基準とするべく断熱性能の指標とは

現在家づくりを考えている方の中には、断熱等級や省エネ、Ua値やQ値などといった断熱性能に関わる言葉を耳にしている方も多いと思います。

そんな中で、『私たちの家づくりではどこまでの性能を備えれば良いの?』
と何を基準として考えるのが正しいのかを迷われている方が多いのも事実です。

そこで、今回は一つの基準とするべく断熱性能の指標について整理していきましょう。

必ずしも数値が全てではないですが、数値に裏付けされた家づくりは安心感がある。
自分達の中で断熱性能に関わる基準となる数値を一つ持っておくことはとても大事なこと。

国が定める省エネ基準では物足りないのが事実

現在、日本で住宅の温熱性能基準のベースとなっているのが建築物省エネ法による省エネ基準。
昭和55年に制定され、年数が経つごとに改正・強化がされてきており、現在では建築する住宅が省エネ基準の数値を満たしているのかをお施主様に説明することが義務化となっています。

省エネ基準は地域毎に数値が定められていて、私たち空知周辺は1・2地域の対象となっています。
現在定められている省エネ基準は、日本における最低の基準であり、低レベルであるのが事実。

この基準を満たすだけでは、正直言うと物足りない。
家のどこにいても温度ムラが無く、部屋の上下温度差が無いような、健康で快適な温熱環境にすることが出来ません。

省エネの地域区分
引用元:建築省エネ機構

そこで、何を基準とすべきか。
さらに高い性能を設定している指標に「HEAT20」があります。

「HEAT20」 とは「20年先を見据えた日本の高断熱住宅研究会」という機関が提唱している断熱性能値です。

HEAT20には3種類の基準があり、G1・G2・G3と定められています。

引用元:一般社団法人 20年先を見据えた日本の高断熱住宅研究会HP

1・2地域で『HEAT20 』 G1レベルはUa値=0.34となり、省エネ基準の1.4倍くらいの性能。
G2レベルだとUa値=0.28となり、省エネ基準の1.7倍くらいの性能が設定されています。

さらに、モデル住宅で、ある想定された時間、暖房器具を使用したときに、研究会の研究によって推奨されるこのような体感温度になりますよ、ということも同時に示されています。

引用元:一般社団法人 20年先を見据えた日本の高断熱住宅研究会HP

北海道での家づくりにおける温熱性能基準は最低でも 『HEAT20 G2レベル』 Ua値=0.28を目指すことをオススメします。
断熱性能の低い住宅を建てると快適性は確実に落ち、冷暖房費もどんどん膨らんでいき、必ずしも省エネとは言えません。

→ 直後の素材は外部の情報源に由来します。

(* ===== verification/MachineCode.v ===== *)
(** * Machine code

    Instructions the encoder accepts and gets right ([encodable]), their
    bytes, and the run of the processor on the bytes of a sequence of them. *)
From S2P Require Import Prelude Error Machine Arm64 Encoder A64 A64Semantics Arm64Meaning EncoderCorrect.
From S2P Require Import AllocatorCorrect Renaming.
Import machine.
Import arm64 Encoder.

Definition is_reg (o : Operand) : bool := negb (isImmediate o).

Definition encodable (i : Instruction) : bool :=
  match kind i with
  | ThreeOperandInst op _ d s1 s2 =>
      is_reg d && is_reg s1 && is_reg s2
      && bool_decide (op ∈ [ADD; SUB; AND; ORR; MUL; LSL; ASR])
  | TwoOperandInst op _ d s =>
      is_reg d &&
      match op, s with
      | (MOV | MOVN), Immediate v => (0 <=? v) && (v <=? 0xFFFF)
      | CMP, Immediate v => (0 <=? v) && (v <=? 0xFFF)
      | (MOV | CMP | SXTB | SXTH | SXTW | RET), _ => is_reg s
      | _, _ => false
      end
  | MemoryInst op size r b offset =>
      is_reg r && is_reg b && bool_decide (op ∈ [LDR; STR])
      && scaled size offset && (offset <=? 0xFFF)
  | MoveWideInst op size d imm16 shift =>
      is_reg d && bool_decide (op ∈ [MOVZ; MOVK]) && bool_decide (in_u 16 imm16)
      && bool_decide (shift ∈ [0; 16; 32; 48]) && (is64 size || (shift <? 32))
  | ConditionalInst op _ d _ => is_reg d && bool_decide (op = CSET)
  | ConditionalSelectInst op _ d s1 s2 _ =>
      is_reg d && is_reg s1 && is_reg s2 && bool_decide (op = CSEL)
  | BranchInst _ _ => false
  end.

Lemma is_reg_ok o : is_reg o = true -> operand_ok o = true ∧ small_imm o = true.
Proof. by destruct o. Qed.

Lemma small_ok v : 0 <= v <= 0xFFFF -> in_u 64 v ∧ in_u 32 v.
Proof. unfold in_u. lia. Qed.

Lemma encodable_fields i : encodable i = true -> fields_ok i = true ∧ faithful i = true.
Proof.
  unfold encodable, fields_ok, faithful, operands. destruct i as [[]]; cbn [kind];
    intros H; split_and_true; cbn [forallb];
    repeat match goal with
      | H : is_reg ?o = true |- _ => destruct (is_reg_ok o H); clear H
      end; repeat match goal with H : operand_ok ?o = true |- _ => rewrite H; clear H end.
  - cbn. split; [done|]. set_unfold. by destruct_or?; subst.
  - destruct opcode, src; cbn in *; try done; split_and_true;
      (split; [|try done]); rewrite ?andb_true_r; try done;
      apply bool_decide_eq_true, small_ok; lia.
  - cbn. split; [|done]. apply bool_decide_eq_true. unfold scaled in *. split_and_true.
    unfold in_s. simpl. lia.
  - cbn. split; [|done]. apply bool_decide_eq_true. split; [done|].
    unfold in_u. set_unfold. destruct_or?; subst; lia.
  - done.
  - done.
  - done.
Qed.

Lemma encodeRegister_not_virtual o :
  is_reg o = true -> is_virtual o = false -> ∃ n, encodeRegister o = Ok n.
Proof. destruct o; try done. intros _ _. cbn. case_bool_decide; eauto. Qed.

Ltac register_of o :=
  let n := fresh "n" in let E := fresh "E" in
  destruct (encodeRegister_not_virtual o) as [n E]; [done|done|];
  rewrite ?E; cbn [mbind result_bind].

Lemma scaled_form size offset :
  scaled size offset = true ->
  (0 <=? offset) && (Z.rem offset (1 <<. size_field size) =? 0) = true.
Proof.
  unfold scaled. intros [H0%Z.leb_le Hm]%andb_true_iff. rewrite (proj2 (Z.leb_le _ _)) by done.
  rewrite Z.shiftl_1_l. rewrite Z.rem_mod_nonneg; [done|done|].
  apply Z.pow_pos_nonneg; [lia|]. by destruct size.
Qed.

Lemma encodable_encodes i :
  encodable i = true -> existsb is_virtual (operands i) = false ->
  ∃ bytes, encodeInstruction i = Ok bytes.
Proof.
  intros He Hv. unfold encodeInstruction. cut (∃ w, encodeWord i = Ok w).
  { intros [w ->]. by eexists. }
  unfold encodable in He. unfold operands in Hv. unfold encodeWord.
  destruct i as [[]]; cbn [kind existsb] in *; split_and_true;
    repeat match goal with H : _ || _ = false |- _ => apply orb_false_iff in H as [? ?] end.
  - assert (isImmediate src2 = false) as Hi2 by (by apply negb_true_iff).
    unfold encodeThreeOperandInst. register_of dest. register_of src1.
    destruct (encodeRegister_not_virtual src2) as [n2 E2]; [done|done|].
    set_unfold. destruct_or?; subst; rewrite ?Hi2, ?E2; cbn [mbind result_bind];
      try (by eexists); destruct src2; try done; rewrite ?E2; by eexists.
  - unfold encodeTwoOperandInst. register_of dest.
    destruct opcode, src; cbn in *; try done; split_and_true; try (by eexists).
    all: try (rewrite (proj2 (Z.ltb_ge _ _)) by lia; by eexists).
    all: try (case_bool_decide; by eexists).
    unfold imm12. rewrite uint_small by (unfold in_u; lia).
    rewrite (proj2 (Z.ltb_ge _ _)) by lia. by eexists.
  - unfold encodeMemoryInst. register_of reg. register_of baseReg.
    rewrite scaled_form by done.
    assert (0 <= offset) as Hpos by (unfold scaled in *; by split_and_true).
    assert ((u32 (offset >>. size_field size) <=? 0xFFF) = true) as Hs.
    { apply Z.leb_le. rewrite Z.shiftr_div_pow2 by (by destruct size).
      assert (0 <= offset / 2 ^ size_field size <= offset).
      { split; [apply Z.div_pos; [done|]|apply Z.div_le_upper_bound; [|]];
          destruct size; simpl; lia. }
      rewrite uint_small by (unfold in_u; lia). lia. }
    rewrite Hs. set_unfold. destruct_or?; subst; by eexists.
  - unfold encodeMoveWideInst. register_of dest.
    assert ((3 <? shift / 16) = false) as ->.
    { apply Z.ltb_ge. set_unfold. destruct_or?; subst; by vm_compute. }
    set_unfold. destruct_or?; subst; by eexists.
  - done.
  - unfold encodeConditionalInst. register_of dest. subst. by eexists.
  - unfold encodeConditionalSelectInst. register_of dest. register_of src1. subst.
    assert (isImmediate src1 = false ∧ isImmediate src2 = false) as [-> ->]
      by (split; by apply negb_true_iff).
    register_of src2. by eexists.
Qed.

(** ** Running bytes *)

(** What the processor fetches is the instruction meant. *)
Definition fetches (i : Instruction) (bytes : list Z) : Prop :=
  length bytes = 4%nat
  ∧ ∃ m, intended i = Some m ∧ a64.fetch bytes ≫= a64.decode = Some m.

Lemma run_code_insts l : ∀ encoded s r,
  Forall2 fetches l encoded -> run_insts l s = Some r ->
  a64sem.run_code (concat encoded) s = Some r.
Proof.
  induction l as [|i l IH]; intros encoded s r Hf Hr; [done|].
  apply Forall2_cons_inv_l in Hf as (bytes & encoded' & (Hlen & m & Hm & Hd) & Hf & ->).
  destruct bytes as [|b0 [|b1 [|b2 [|b3 [|]]]]]; try done.
  cbn [concat app a64sem.run_code]. rewrite Hd. cbn [mbind option_bind].
  destruct (is_ret_dec m) as [[rn ->]|Hret].
  - by rewrite (run_insts_ret _ _ _ _ Hm) in Hr.
  - rewrite (run_insts_step _ _ _ _ Hm Hret) in Hr.
    apply bind_Some in Hr as (s1 & He & Hr).
    assert (a64sem.run_code (concat encoded') s1 = Some r) as Hrun by (by apply IH).
    destruct m; try (by rewrite He); by edestruct Hret.
Qed.

(** Code of encodable instructions without virtual registers is encoded, and
    its bytes run as it does. *)
Lemma machine_code l :
  Forall (λ i, encodable i = true) l ->
  Forall (λ i, existsb is_virtual (operands i) = false) l ->
  ∃ encoded, mapM_result encodeInstruction l = Ok encoded
    ∧ length (concat encoded) = (4 * length l)%nat
    ∧ ∀ s r, run_insts l s = Some r -> a64sem.run_code (concat encoded) s = Some r.
Proof.
  intros He Hv.
  assert (∃ encoded, mapM_result encodeInstruction l = Ok encoded ∧ Forall2 fetches l encoded)
    as (encoded & Henc & Hf).
  { induction l as [|i l IH]; [exists []; by split|].
    apply Forall_cons in He as [He Hes]. apply Forall_cons in Hv as [Hv Hvs].
    destruct (IH Hes Hvs) as (encoded & Henc & Hf).
    destruct (encodable_encodes i He Hv) as [bytes Hb].
    destruct (encodable_fields i He) as [Hfo Hfa].
    destruct (encoded_decodes i bytes Hfo Hfa Hb) as (Hlen & _ & Hm).
    exists (bytes :: encoded). cbn. rewrite Hb. cbn. rewrite Henc. split; [done|].
    constructor; [by split|done]. }
  exists encoded. split; [done|]. split.
  - clear He Hv Henc. induction Hf as [|i bytes l encoded [Hlen _] _ IH]; [done|].
    cbn [concat length]. rewrite length_app, Hlen, IH. lia.
  - intros s r Hr. by eapply run_code_insts.
Qed.

(** ** Registers a block leaves alone

    X19 to X28, the frame pointer X29 and the return address X30 belong to the
    caller (AAPCS64). *)
Definition callee_saved (r : Z) : bool := (19 <=? r) && (r <=? 30).

Definition spares (i : Instruction) : bool :=
  match intended i with
  | Some m => plain m && match write_of m with Some r => negb (callee_saved r) | None => true end
  | None => true
  end.

Definition preserves_saved (X X' : regs) : Prop :=
  ∀ r, 19 <= r <= 30 -> a64sem.xget X' r = a64sem.xget X r.

Lemma spares_exec i m s s' :
  spares i = true -> intended i = Some m -> a64sem.exec m s = Some s' ->
  preserves_saved (a64sem.xr s) (a64sem.xr s').
Proof.
  unfold spares. intros Hs Hm He r Hr. rewrite Hm in Hs. apply andb_true_iff in Hs as [Hp Hw].
  apply bind_Some in He as (e & He & [= <-]). cbn [a64sem.xr].
  apply eval_writes in He; [|done]. destruct (write_of m) as [rd|].
  - destruct He as [x ->]. cbn [a64sem.apply_writes foldl fst snd].
    assert (rd ≠ r) as Hne.
    { intros ->. unfold callee_saved in Hw.
      rewrite (proj2 (Z.leb_le _ _)), (proj2 (Z.leb_le _ _)) in Hw by lia. done. }
    unfold a64sem.xset, a64sem.xget. destruct (rd =? 31); [done|].
    by rewrite rd_wr_ne.
  - by rewrite He.
Qed.

Lemma spares_run l : ∀ s s' ra,
  forallb spares l = true -> run_insts l s = Some (s', ra) ->
  preserves_saved (a64sem.xr s) (a64sem.xr s').
Proof.
  induction l as [|i l IH]; intros s s' ra Hs Hr; [done|].
  cbn [forallb] in Hs. apply andb_true_iff in Hs as [Hi Hs].
  destruct (intended i) as [m|] eqn:Hm; [|cbn [run_insts] in Hr; by rewrite Hm in Hr].
  destruct (is_ret_dec m) as [[rn ->]|Hret].
  - rewrite (run_insts_ret _ _ _ _ Hm) in Hr. by injection Hr as <- _.
  - rewrite (run_insts_step _ _ _ _ Hm Hret) in Hr. apply bind_Some in Hr as (s1 & He & Hr).
    intros r Hr'. rewrite (IH _ _ _ Hs Hr r Hr').
    exact (spares_exec i m s s1 Hi Hm He r Hr').
Qed.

断熱性能を高めることで、部屋の上下・家全体の温度差が少なくなり、冬には家の中に寒いところができなくなります。
こうした住宅に住むことで、身体の負担が減り、急激な温度変化によるヒートショックも防ぎ、健康で安心安全な暮らしが実現。
初期の設備投資と維持管理コストも抑えることができ、経済的にも地球にも優しい省エネなエコハウスとなるのです。

国の省エネ基準が見直され、このHEAT20に匹敵する等級が定められる動きも見えてきています。

佐々木組では、この基準を満たすための断熱仕様を標準としています。
全棟で、熱計算ソフトを使った断熱性能の計算結果をお客様に提示するようにしております。

実現したい性能のご参考にしてみてください。